### Records for the task
Lemma started_producer_drained (data : list Byte.byte) (c : FileProducer.Channel)
    (calls : nat) :
  0 < file_chunk_size Settings →
  FileProducer.connected c = true →
  FileProducer.written c = [] →
  FileProducer.blocks (List.length data) (file_chunk_size Settings) + 1 ≤ Z.of_nat calls →
  let w := FileProducer.drive Settings calls
             (FileProducer.start (FileProducer.init data, c)) in
  List.concat (FileProducer.written w.2) = data
  ∧ FileProducer.finish w.1 = 1%nat
  ∧ FileProducer.producer w.2 = false
  ∧ FileProducer.finished w.2 = true.
Proof.
  intros Hb Hconn Hw Hcalls.
  pose proof (drive_to_exhaustion Settings calls Hb (FileProducer.init data)
                (FileProducer.registerProducer c) eq_refl eq_refl Hconn Hcalls) as Hrun.
  cbn [FileProducer.init FileProducer.fd FileProducer.finish FileProducer.registerProducer
       FileProducer.written] in Hrun.
  rewrite Hw in Hrun.
  cbn [List.length List.concat app] in Hrun. unfold FileProducer.start. cbn [fst snd].
  destruct Hrun as (_ & H2 & H3 & _ & H5 & H6). done.
Qed.

(** X26: write_file on a path that is a regular file leaves the state of
    the handler alone, sets the Content-encoding header to gzip exactly
    when the file name ends in .gz, and starts a producer that, once the
    transport has pulled until it unregisters, has written exactly the
    bytes of the file, finished the request and fired its Deferred once. *)
Theorem write_file_streams (filename filepath : string) (data : list Byte.byte)
    (c : FileProducer.Channel) (self : Handler) (calls : nat) :
  filesystem !! filepath = Some data →
  0 < file_chunk_size Settings →
  FileProducer.connected c = true →
  FileProducer.written c = [] →
  FileProducer.blocks (List.length data) (file_chunk_size Settings) + 1 ≤ Z.of_nat calls →
  ∃ self' w,
    write_file filesystem filename filepath c self = Some (self', w)
    ∧ state self' = state self
    ∧ dict_get (response_headers (request self')) "Content-encoding"
      = (if endswith filename ".gz" then Some "gzip"
         else dict_get (response_headers (request self)) "Content-encoding")
    ∧ let w' := FileProducer.drive Settings calls w in
      List.concat (FileProducer.written w'.2) = data
      ∧ FileProducer.finish w'.1 = 1%nat
      ∧ FileProducer.producer w'.2 = false
      ∧ FileProducer.finished w'.2 = true.
Proof.
  intros Hfile Hb Hconn Hw Hcalls. unfold write_file. rewrite Hfile.
  pose proof (started_producer_drained data c calls Hb Hconn Hw Hcalls) as Hrun.
  destruct (endswith filename ".gz"); cbn [fst snd].
  - destruct (guess_type _) as [m|]; [case_bool_decide|];
      (eexists _, _; split; [reflexivity|]; split; [done|]; split; [|exact Hrun]); cbn;
      rewrite ?dict_get_set; done.
  - destruct (guess_type _) as [m|]; [case_bool_decide|];
      (eexists _, _; split; [reflexivity|]; split; [done|]; split; [|exact Hrun]); cbn;
      rewrite ?dict_get_set; done.
Qed.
######
=== Task description ===
All that should be written out is the stretch of lines above between the one holding "when the file" and the one holding "Theorem write_file_streams (filename", inclusive, exactly as given.

=== Exercise output ===
    when the file name ends in .gz, and starts a producer that, once the
    transport has pulled until it unregisters, has written exactly the
    bytes of the file, finished the request and fired its Deferred once. *)
Theorem write_file_streams (filename filepath : string) (data : list Byte.byte)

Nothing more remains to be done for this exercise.